[Opening Extracted entries section]

(** * Neon pendulum animation: a shallow embedding of [animation.py]

    The script is one module: constants, a colour helper, five drawing
    routines and the main loop.  Every routine is embedded as a function
    that returns the list of pygame calls it makes, in order, so that a
    statement about "what is drawn" is a statement about that list.

    Numbers.  Python [int]s are [Z].  Python [float]s are embedded as exact
    numbers: as [Q] where the source only uses [+ - * /] on integers (the
    blend factor and the alpha of the trail, the elapsed time), and as [R]
    where it uses [sin], [cos], [hypot] or [atan2] (the pendulum, the
    geometry).  Rounding error of the binary64 operations is therefore not
    part of the model.  [int(x)] is truncation towards zero and [round(x)]
    is rounding to nearest with ties to even, as in Python 3. *)

From Stdlib Require Import Reals Lra Lia ZArith QArith Qround List Bool Zfloor.
From Stdlib Require Lqa.
Import ListNotations.
Open Scope R_scope.

(** ** Python numeric helpers *)

(** [int(x)] on a float: truncation towards zero. *)
Definition py_int (x : R) : Z :=
  if Rle_dec 0 x then Zfloor x else (- Zfloor (- x))%Z.

(** [round(x)] on a float: nearest integer, ties to the even one. *)
Definition py_round (x : R) : Z :=
  let f := Zfloor x in
  let d := x - IZR f in
  if Rlt_dec d (1 / 2) then f
  else if Rlt_dec (1 / 2) d then (f + 1)%Z
  else if Z.even f then f else (f + 1)%Z.

(** [int(q)] on an exactly represented quotient. *)
Definition Qint (q : Q) : Z := Z.quot (Qnum q) (Zpos (Qden q)).

(** [range(start, stop, step)] for a positive step. *)
Definition py_range (start stop step : Z) : list Z :=
  map (fun k => (start + Z.of_nat k * step)%Z)
      (seq 0 (Z.to_nat ((stop - start + step - 1) / step))).

(** [math.radians], [math.hypot], [math.atan2]. *)
Definition radians (deg : R) : R := deg * PI / 180.

Definition hypot (x y : R) : R := sqrt (x * x + y * y).

Definition atan2 (y x : R) : R :=
  if Rlt_dec 0 x then atan (y / x)
  else if Rlt_dec x 0 then
         if Rle_dec 0 y then atan (y / x) + PI else atan (y / x) - PI
  else if Rlt_dec 0 y then PI / 2
  else if Rlt_dec y 0 then - (PI / 2)
  else 0.

(** ** Constants *)

Definition WIDTH : Z := 800.
Definition HEIGHT : Z := 600.
Definition FPS : Z := 60.
Definition TIME_LIMIT : Z := 10.

Definition PENDULUM_ANCHOR : Z * Z := (400, 100)%Z.
Definition PENDULUM_LENGTH : Z := 150.
Definition GRAVITY : R := 0.5.
Definition DAMPING : R := 0.96.

Definition HEXAGON_SIDE : Z := 20.
Definition HEXAGON_ROTATION_SPEED : R := radians 3.

Definition TRAIL_LENGTH : nat := 8.

Definition LIGHT_BEAM_THRESHOLD : Z := 5.
Definition LIGHT_BEAM_SPREAD : R := radians 30.
Definition BEAM_COUNT : nat := 6.
Definition BEAM_LENGTH : Z := 100.

Definition GRID_SPACING : Z := 15.
Definition GRID_WARP_RADIUS : Z := 150.

Definition NUM_VORTEX_PARTICLES : nat := 100.
Definition VORTEX_ROTATION_SPEED : R := 0.02.
Definition VORTEX_CENTER : Z * Z := (WIDTH / 2, HEIGHT / 2)%Z.

(** ** Colours, surfaces and the pygame calls *)

Definition rgb : Type := Z * Z * Z.

Inductive color : Type :=
| RGB (c : rgb)
| RGBA (c : rgb) (alpha : Z).

Definition BLACK : rgb := (0, 0, 0)%Z.
Definition CYAN : rgb := (0, 255, 255)%Z.
Definition PURPLE : rgb := (128, 0, 128)%Z.
Definition WHITE : rgb := (255, 255, 255)%Z.

(** The display surface and the three per-effect SRCALPHA surfaces. *)
Inductive surface : Type := screen | trail_surf | beams_surf | grid_surf.

Definition point : Type := R * R.

Definition ipoint (p : Z * Z) : point := (IZR (fst p), IZR (snd p)).

Inductive draw_cmd : Type :=
| fill (s : surface) (c : rgb)
| new_surface (s : surface)
| draw_line (s : surface) (c : color) (p q : point) (width : Z)
| draw_polygon (s : surface) (c : color) (pts : list point)
| draw_circle (s : surface) (c : color) (center : Z * Z) (radius : Z)
| blit (dst src : surface) (at_ : Z * Z)
| flip.

(** The surface a call writes to, when it writes to one. *)
Definition cmd_target (c : draw_cmd) : option surface :=
  match c with
  | fill s _ | new_surface s | draw_line s _ _ _ _
  | draw_polygon s _ _ | draw_circle s _ _ _ => Some s
  | blit _ src _ => Some src
  | flip => None
  end.

Definition surface_eqb (a b : surface) : bool :=
  match a, b with
  | screen, screen | trail_surf, trail_surf
  | beams_surf, beams_surf | grid_surf, grid_surf => true
  | _, _ => false
  end.

(** A call of the light-beam component: one that creates, draws on or
    composites [beams_surf]. *)
Definition is_beam_cmd (c : draw_cmd) : bool :=
  match cmd_target c with
  | Some s => surface_eqb s beams_surf
  | None => false
  end.

(** ** Utility functions *)

Definition interpolate_color (c1 c2 : rgb) (t : Q) : rgb :=
  let '(r1, g1, b1) := c1 in
  let '(r2, g2, b2) := c2 in
  (Qint (inject_Z r1 * (1 - t) + inject_Z r2 * t)%Q,
   Qint (inject_Z g1 * (1 - t) + inject_Z g2 * t)%Q,
   Qint (inject_Z b1 * (1 - t) + inject_Z b2 * t)%Q).

(** ** Pendulum integrator (lines 171-174 of the main loop) *)

Section Integrator.
Variables gravity length damping : R.

Definition acceleration_of (ang : R) : R := (- gravity / length) * sin ang.

(** [angular_velocity += a; angular_velocity *= damping] *)
Definition velocity_update (vel acc : R) : R := (vel + acc) * damping.

(** One tick: returns (angle, angular_velocity, angular_acceleration). *)
Definition integrator_step (ang vel : R) : R * R * R :=
  let angular_acceleration := acceleration_of ang in
  let angular_velocity := velocity_update vel angular_acceleration in
  let angle := ang + angular_velocity in
  (angle, angular_velocity, angular_acceleration).
End Integrator.

Definition bob_of (ang : R) : point :=
  (IZR (fst PENDULUM_ANCHOR) + IZR PENDULUM_LENGTH * sin ang,
   IZR (snd PENDULUM_ANCHOR) + IZR PENDULUM_LENGTH * cos ang).

(** ** Hexagon *)

Definition hexagon_points : list point :=
  map (fun i : nat =>
         let theta := radians (60 * INR i) in
         (IZR HEXAGON_SIDE * cos theta, IZR HEXAGON_SIDE * sin theta))
      (seq 0 6).

Definition draw_hexagon (s : surface) (center : point) (ang : R) (c : rgb)
  : list draw_cmd :=
  let rotated_points :=
    map (fun p : point =>
           let (x, y) := p in
           let rx := x * cos ang - y * sin ang in
           let ry := x * sin ang + y * cos ang in
           (fst center + rx, snd center + ry))
        hexagon_points in
  [draw_polygon s (RGB c) rotated_points].

(** ** Neon trail *)

(** The trail update of the main loop: append, then drop the oldest entry
    once the list is longer than the capacity.  Generic in the capacity and
    in the type of the stored positions. *)
Definition trail_update {A : Type} (capacity : nat) (trail : list A) (bob : A)
  : list A :=
  let trail := trail ++ [bob] in
  if (capacity <? length trail)%nat then tl trail else trail.

(** Blend factor, colour and alpha of segment [i] of an [n]-point trail. *)
Definition trail_t (n i : nat) : Q :=
  (inject_Z (Z.of_nat i) / inject_Z (Z.of_nat (n - 1)))%Q.

Definition trail_alpha (n i : nat) : Z :=
  Qint (inject_Z (255 * Z.of_nat (i + 1)) / inject_Z (Z.of_nat n))%Q.

Definition trail_segment_color (n i : nat) : color :=
  RGBA (interpolate_color PURPLE CYAN (trail_t n i)) (trail_alpha n i).

Definition trail_segment (trail_points : list point) (i : nat) : draw_cmd :=
  let n := length trail_points in
  draw_line trail_surf (trail_segment_color n i)
            (nth i trail_points (0, 0)) (nth (i + 1) trail_points (0, 0)) 3.

(** The [draw_line] calls of [draw_neon_trail], oldest segment first. *)
Definition trail_segments (trail_points : list point) : list draw_cmd :=
  map (trail_segment trail_points) (seq 0 (length trail_points - 1)).

Definition draw_neon_trail (s : surface) (trail_points : list point)
  : list draw_cmd :=
  if (length trail_points <? 2)%nat then []
  else new_surface trail_surf :: trail_segments trail_points
       ++ [blit s trail_surf (0, 0)%Z].

(** ** Light beams *)

Definition beam (center : point) (count : nat) (length : Z) (i : nat)
  : draw_cmd :=
  let half_spread := LIGHT_BEAM_SPREAD / 2 in
  let central_angle := INR i * (2 * PI / INR count) in
  let angle1 := central_angle - half_spread in
  let angle2 := central_angle + half_spread in
  let point1 := center in
  let point2 := (fst center + IZR length * cos angle1,
                 snd center + IZR length * sin angle1) in
  let point3 := (fst center + IZR length * cos angle2,
                 snd center + IZR length * sin angle2) in
  draw_polygon beams_surf (RGBA (255, 255, 255)%Z 80) [point1; point2; point3].

Definition draw_light_beams (s : surface) (center : point)
           (count : nat) (length : Z) : list draw_cmd :=
  new_surface beams_surf :: map (beam center count length) (seq 0 count)
  ++ [blit s beams_surf (0, 0)%Z].

(** ** Warped grid *)

Section Grid.
Variables (warp_center : point) (warp_radius : Z).

Definition grid_dx (x : Z) : R := IZR x - fst warp_center.
Definition grid_dy (y : Z) : R := IZR y - snd warp_center.
Definition grid_r (x y : Z) : R := hypot (grid_dx x) (grid_dy y).

(** The guard [r < warp_radius and r != 0]. *)
Definition takes_warp_branch (x y : Z) : bool :=
  (if Rlt_dec (grid_r x y) (IZR warp_radius) then true else false)
  && (if Req_dec_T (grid_r x y) 0 then false else true).

Definition warp_theta (x y : Z) : R := atan2 (grid_dy y) (grid_dx x).

Definition warp_new_r (x y : Z) : Z :=
  (py_round (grid_r x y / IZR GRID_SPACING) * GRID_SPACING)%Z.

(** [(new_x, new_y)] of the warp branch. *)
Definition warp_point (x y : Z) : point :=
  let theta := warp_theta x y in
  let new_r := warp_new_r x y in
  (fst warp_center + IZR new_r * cos theta,
   snd warp_center + IZR new_r * sin theta).

(** The body of the double loop: the one circle drawn for [(x, y)]. *)
Definition grid_dot (x y : Z) : draw_cmd :=
  if takes_warp_branch x y then
    let (new_x, new_y) := warp_point x y in
    draw_circle grid_surf (RGBA (50, 50, 50)%Z 150)
                (py_int new_x, py_int new_y) 2
  else
    draw_circle grid_surf (RGBA (50, 50, 50)%Z 150) (x, y) 1.

Definition draw_warped_grid (s : surface) : list draw_cmd :=
  new_surface grid_surf
  :: flat_map (fun x => map (grid_dot x) (py_range 0 HEIGHT GRID_SPACING))
              (py_range 0 WIDTH GRID_SPACING)
  ++ [blit s grid_surf (0, 0)%Z].
End Grid.

(** ** Vortex *)

Record particle : Type :=
  { particle_angle : R; particle_radius : R }.

Definition update_particle (p : particle) : particle :=
  {| particle_angle := particle_angle p - VORTEX_ROTATION_SPEED;
     particle_radius := particle_radius p |}.

Definition draw_particle (s : surface) (center : Z * Z) (p : particle)
  : draw_cmd :=
  let x := IZR (fst center) + particle_radius p * cos (particle_angle p) in
  let y := IZR (snd center) + particle_radius p * sin (particle_angle p) in
  draw_circle s (RGB WHITE) (py_int x, py_int y) 1.

(** Returns the particles as the loop leaves them and the calls made. *)
Definition update_and_draw_vortex (s : surface) (particles : list particle)
           (center : Z * Z) : list particle * list draw_cmd :=
  let particles := map update_particle particles in
  (particles, map (draw_particle s center) particles).

(** ** Main loop *)

(** The module-level variables the loop reads and writes. *)
Record state : Type :=
  { angle : R;
    angular_velocity : R;
    angular_acceleration : R;
    hexagon_angle : R;
    trail : list point;
    vortex_particles : list particle;
    running : bool }.

(** The state before the first iteration; the particles are the random
    draws of the set-up code. *)
Definition initial_state (particles : list particle) : state :=
  {| angle := PI / 4;
     angular_velocity := 0;
     angular_acceleration := 0;
     hexagon_angle := 0;
     trail := [];
     vortex_particles := particles;
     running := true |}.

(** What one iteration observes of its environment: whether the event
    queue holds a QUIT event, and the value [pygame.time.get_ticks()]
    returns at the time-limit check, in milliseconds. *)
Record tick_input : Type :=
  { quit_event : bool; now_ticks : Z }.

Definition elapsed (start_ticks now : Z) : Q :=
  (inject_Z (now - start_ticks) / 1000)%Q.

Definition over_time_limit (start_ticks now : Z) : bool :=
  if Qlt_le_dec (inject_Z TIME_LIMIT) (elapsed start_ticks now)
  then true else false.

(** The velocity gate of the beam component. *)
Definition beams_gate (vel : R) : bool :=
  let velocity := Rabs vel * IZR PENDULUM_LENGTH in
  if Rlt_dec (IZR LIGHT_BEAM_THRESHOLD) velocity then true else false.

[Closing Extracted entries section]

Exercise aim. Please give back the records exactly as written, beginning at the first line and including the line that holds "where it uses" as the last.

Output below.
(** * Neon pendulum animation: a shallow embedding of [animation.py]

    The script is one module: constants, a colour helper, five drawing
    routines and the main loop.  Every routine is embedded as a function
    that returns the list of pygame calls it makes, in order, so that a
    statement about "what is drawn" is a statement about that list.

    Numbers.  Python [int]s are [Z].  Python [float]s are embedded as exact
    numbers: as [Q] where the source only uses [+ - * /] on integers (the
    blend factor and the alpha of the trail, the elapsed time), and as [R]
    where it uses [sin], [cos], [hypot] or [atan2] (the pendulum, the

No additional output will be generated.